[Start of Attachment]

(* ===== verification/Store.v ===== *)
(** * The grant store (src/src/sourceos_gate/store.py)

    Each definition is the method of [GateStore] of the same name.  Statements
    run on the database of the world; [with_conn] is [with self.connect() as
    conn:], which commits when its body returns and rolls back when it raises.
    SQL leaves the order of rows with equal [installed_at] open; [list_active]
    keeps them in insertion order, and no theorem depends on it. *)
From S2P Require Import Prelude PyStr PyJson Errors PyOps World.

Record Grant := {
  g_token_id : pystr; g_nonce : pystr; g_exp : Z;
  g_targets : json; g_ports : list Z; g_proto : pystr; g_installed_at : Z
}.

(** ** sqlite3 parameters and statements *)

(** A Python [int] parameter is a 64-bit integer; a [str] is encoded in UTF-8. *)
Definition int64 (z : Z) : bool := ((- 2 ^ 63 <=? z) && (z <? 2 ^ 63))%Z.
Definition bind_int (z : Z) : pyres unit :=
  if int64 z then Ok tt
  else Err (Exn OverflowError (u "Python int too large to convert to SQLite INTEGER")).

Definition bind_text (s : pystr) : pyres unit := check_utf8 s.

Definition no_such_table {A} (t : pystr) : pyres A := Err (Exn OperationalError (u "no such table: " ++ t)).

Definition create_tables (db : Db) : Db :=
  {| replay := Some (default [] (replay db));
     grants := Some (default [] (grants db));
     grants_exp_idx := true |}.

Definition replay_key (r : ReplayRow) : pystr * pystr := (rp_token_id r, rp_nonce r).
Definition grant_key (r : GrantRow) : pystr * pystr := (gr_token_id r, gr_nonce r).

Definition insert_replay (r : ReplayRow) (db : Db) : pyres Db :=
  match replay db with
  | None => no_such_table (u "replay")
  | Some rows =>
      _ ← bind_text (rp_token_id r); _ ← bind_text (rp_nonce r);
      _ ← bind_int (rp_exp r); _ ← bind_int (rp_seen_at r);
      if decide (replay_key r ∈ map replay_key rows)
      then Err (Exn IntegrityError (u "UNIQUE constraint failed: replay.token_id, replay.nonce"))
      else Ok {| replay := Some (rows ++ [r]); grants := grants db; grants_exp_idx := grants_exp_idx db |}
  end.

Definition insert_grant (r : GrantRow) (db : Db) : pyres Db :=
  match grants db with
  | None => no_such_table (u "grants")
  | Some rows =>
      _ ← bind_text (gr_token_id r); _ ← bind_text (gr_nonce r); _ ← bind_int (gr_exp r);
      _ ← bind_text (gr_proto r); _ ← bind_text (gr_targets_json r);
      _ ← bind_text (gr_ports_json r); _ ← bind_int (gr_installed_at r);
      if decide (grant_key r ∈ map grant_key rows)
      then Err (Exn IntegrityError (u "UNIQUE constraint failed: grants.token_id, grants.nonce"))
      else Ok {| replay := replay db; grants := Some (rows ++ [r]); grants_exp_idx := grants_exp_idx db |}
  end.

Definition expired (cutoff : Z) (r : GrantRow) : Prop := (gr_exp r <= cutoff)%Z.
Definition active (cutoff : Z) (r : GrantRow) : Prop := (cutoff < gr_exp r)%Z.
Global Instance expired_dec c r : Decision (expired c r) := decide (gr_exp r <= c)%Z.
Global Instance active_dec c r : Decision (active c r) := decide (c < gr_exp r)%Z.

Definition count_expired (cutoff : Z) (db : Db) : pyres Z :=
  match grants db with
  | None => no_such_table (u "grants")
  | Some rows => _ ← bind_int cutoff; Ok (Z.of_nat (length (filter (expired cutoff) rows)))
  end.
Definition delete_expired (cutoff : Z) (db : Db) : pyres Db :=
  match grants db with
  | None => no_such_table (u "grants")
  | Some rows =>
      _ ← bind_int cutoff;
      Ok {| replay := replay db; grants := Some (filter (λ r, ¬ expired cutoff r) rows);
            grants_exp_idx := grants_exp_idx db |}
  end.

Definition installed_le (a b : GrantRow) : Prop := (gr_installed_at a <= gr_installed_at b)%Z.
Global Instance installed_le_dec : RelDecision installed_le :=
  λ a b, decide (gr_installed_at a <= gr_installed_at b)%Z.
Definition select_active (cutoff : Z) (db : Db) : pyres (list GrantRow) :=
  match grants db with
  | None => no_such_table (u "grants")
  | Some rows => _ ← bind_int cutoff; Ok (merge_sort installed_le (filter (active cutoff) rows))
  end.

(** ** The methods *)

Section store.
Context {K : Type} `{Env K}.

Definition connect : W K unit :=
  modify (λ w, set_db (Some (default empty_db (w_db w))) w).

Definition with_conn {A} (body : W K A) : W K A := λ w,
  let w1 := (connect w).1 in
  match body w1 with
  | (w2, Ok a) => (w2, Ok a)
  | (w2, Err e) => (set_db (w_db w1) w2, Err e)
  end.

(** [conn.execute] of a statement that writes, and of one that reads. *)
Definition execute (f : Db → pyres Db) : W K unit := λ w,
  match f (default empty_db (w_db w)) with
  | Ok db => (set_db (Some db) w, Ok tt)
  | Err e => (w, Err e)
  end.
Definition query {A} (f : Db → pyres A) : W K A := λ w, (w, f (default empty_db (w_db w))).

Definition init : W K unit := with_conn (execute (λ db, Ok (create_tables db))).

(** [except sqlite3.IntegrityError as e: raise ReplayError("replay detected")] *)
Definition record_replay (token_id nonce : pystr) (exp : Z) : W K unit :=
  seen_at ← now_epoch;
  catch
    (execute (insert_replay {| rp_token_id := token_id; rp_nonce := nonce; rp_exp := exp; rp_seen_at := seen_at |}))
    (λ e, if isinstance e IntegrityError then raise (Exn ReplayError (u "replay detected")) else raise e).

(** [p = (proto or "tcp").lower()], anything but tcp and udp becoming tcp *)
Definition normalize_proto (proto : pystr) : pystr :=
  let p := lower (match proto with [] => u "tcp" | _ => proto end) in
  if decide (p ∈ [u "tcp"; u "udp"]) then p else u "tcp".

Definition install_grant (token_id nonce : pystr) (exp : Z) (targets : list pystr) (ports : list Z)
    (proto : pystr) : W K Grant :=
  now ← now_epoch;
  if (exp <=? now)%Z then raise (Exn ExpiredGrantError (u "grant expired")) else
  let tlist := JList (map JStr targets) in
  let plist := JList (map JInt ports) in
  let p := normalize_proto proto in
  _ ← init;
  _ ← with_conn (
    _ ← record_replay token_id nonce exp;
    at_ ← now_epoch;
    execute (insert_grant
      {| gr_token_id := token_id; gr_nonce := nonce; gr_exp := exp; gr_proto := p;
         gr_targets_json := dumps opts_default false tlist;
         gr_ports_json := dumps opts_default false plist; gr_installed_at := at_ |}));
  installed_at ← now_epoch;
  mret {| g_token_id := token_id; g_nonce := nonce; g_exp := exp; g_targets := tlist; g_ports := ports;
          g_proto := p; g_installed_at := installed_at |}.

Definition prune_expired : W K Z :=
  _ ← init;
  cutoff ← now_epoch;
  with_conn (
    to_delete ← query (count_expired cutoff);
    _ ← execute (delete_expired cutoff);
    mret to_delete).

Definition grant_of_row (r : GrantRow) : pyres Grant :=
  targets ← py_loads (gr_targets_json r);
  ports_json ← py_loads (gr_ports_json r);
  items ← py_for ports_json;
  ports ← map_res py_int items;
  Ok {| g_token_id := gr_token_id r; g_nonce := gr_nonce r; g_exp := gr_exp r; g_targets := targets;
        g_ports := ports; g_proto := gr_proto r; g_installed_at := gr_installed_at r |}.

Definition list_active : W K (list Grant) :=
  _ ← init;
  cutoff ← now_epoch;
  with_conn (
    rows ← query (select_active cutoff);
    lift (map_res grant_of_row rows)).

Definition sets : Type := gset pystr * gset pystr * gset pystr.

(** [addrs.add(t.replace("/32", ""))] *)
Definition add_target (addrs : gset pystr) (t : json) : pyres (gset pystr) :=
  match t with
  | JStr s => Ok ({[ replace (u "/32") [] s ]} ∪ addrs)
  | _ => no_attr t (u "replace")
  end.
Fixpoint add_targets (addrs : gset pystr) (ts : list json) : pyres (gset pystr) :=
  match ts with
  | [] => Ok addrs
  | t :: ts' => addrs' ← add_target addrs t; add_targets addrs' ts'
  end.
Definition add_ports (s : gset pystr) (ports : list Z) : gset pystr :=
  foldl (λ s p, {[ str_of_Z p ]} ∪ s) s ports.

Definition add_grant (acc : sets) (g : Grant) : pyres sets :=
  let '(addrs, tcp_ports, udp_ports) := acc in
  ts ← py_for (g_targets g);
  addrs' ← add_targets addrs ts;
  Ok (if decide (g_proto g = u "udp")
      then (addrs', tcp_ports, add_ports udp_ports (g_ports g))
      else (addrs', add_ports tcp_ports (g_ports g), udp_ports)).
Fixpoint add_grants (acc : sets) (gs : list Grant) : pyres sets :=
  match gs with
  | [] => Ok acc
  | g :: gs' => acc' ← add_grant acc g; add_grants acc' gs'
  end.

Definition compute_active_sets : W K sets :=
  gs ← list_active;
  lift (add_grants (∅, ∅, ∅) gs).
End store.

[End of Attachment]

What is expected –
Begin at the first line of the records above and restate each line word for word, stopping after the line with "bind_text (rp_nonce r);".

Answer area –
(* ===== verification/Store.v ===== *)
(** * The grant store (src/src/sourceos_gate/store.py)

    Each definition is the method of [GateStore] of the same name.  Statements
    run on the database of the world; [with_conn] is [with self.connect() as
    conn:], which commits when its body returns and rolls back when it raises.
    SQL leaves the order of rows with equal [installed_at] open; [list_active]
    keeps them in insertion order, and no theorem depends on it. *)
From S2P Require Import Prelude PyStr PyJson Errors PyOps World.

Record Grant := {
  g_token_id : pystr; g_nonce : pystr; g_exp : Z;
  g_targets : json; g_ports : list Z; g_proto : pystr; g_installed_at : Z
}.

(** ** sqlite3 parameters and statements *)

(** A Python [int] parameter is a 64-bit integer; a [str] is encoded in UTF-8. *)
Definition int64 (z : Z) : bool := ((- 2 ^ 63 <=? z) && (z <? 2 ^ 63))%Z.
Definition bind_int (z : Z) : pyres unit :=
  if int64 z then Ok tt
  else Err (Exn OverflowError (u "Python int too large to convert to SQLite INTEGER")).

Definition bind_text (s : pystr) : pyres unit := check_utf8 s.

Definition no_such_table {A} (t : pystr) : pyres A := Err (Exn OperationalError (u "no such table: " ++ t)).

Definition create_tables (db : Db) : Db :=
  {| replay := Some (default [] (replay db));
     grants := Some (default [] (grants db));
     grants_exp_idx := true |}.

Definition replay_key (r : ReplayRow) : pystr * pystr := (rp_token_id r, rp_nonce r).
Definition grant_key (r : GrantRow) : pystr * pystr := (gr_token_id r, gr_nonce r).

Definition insert_replay (r : ReplayRow) (db : Db) : pyres Db :=
  match replay db with
  | None => no_such_table (u "replay")
  | Some rows =>
      _ ← bind_text (rp_token_id r); _ ← bind_text (rp_nonce r);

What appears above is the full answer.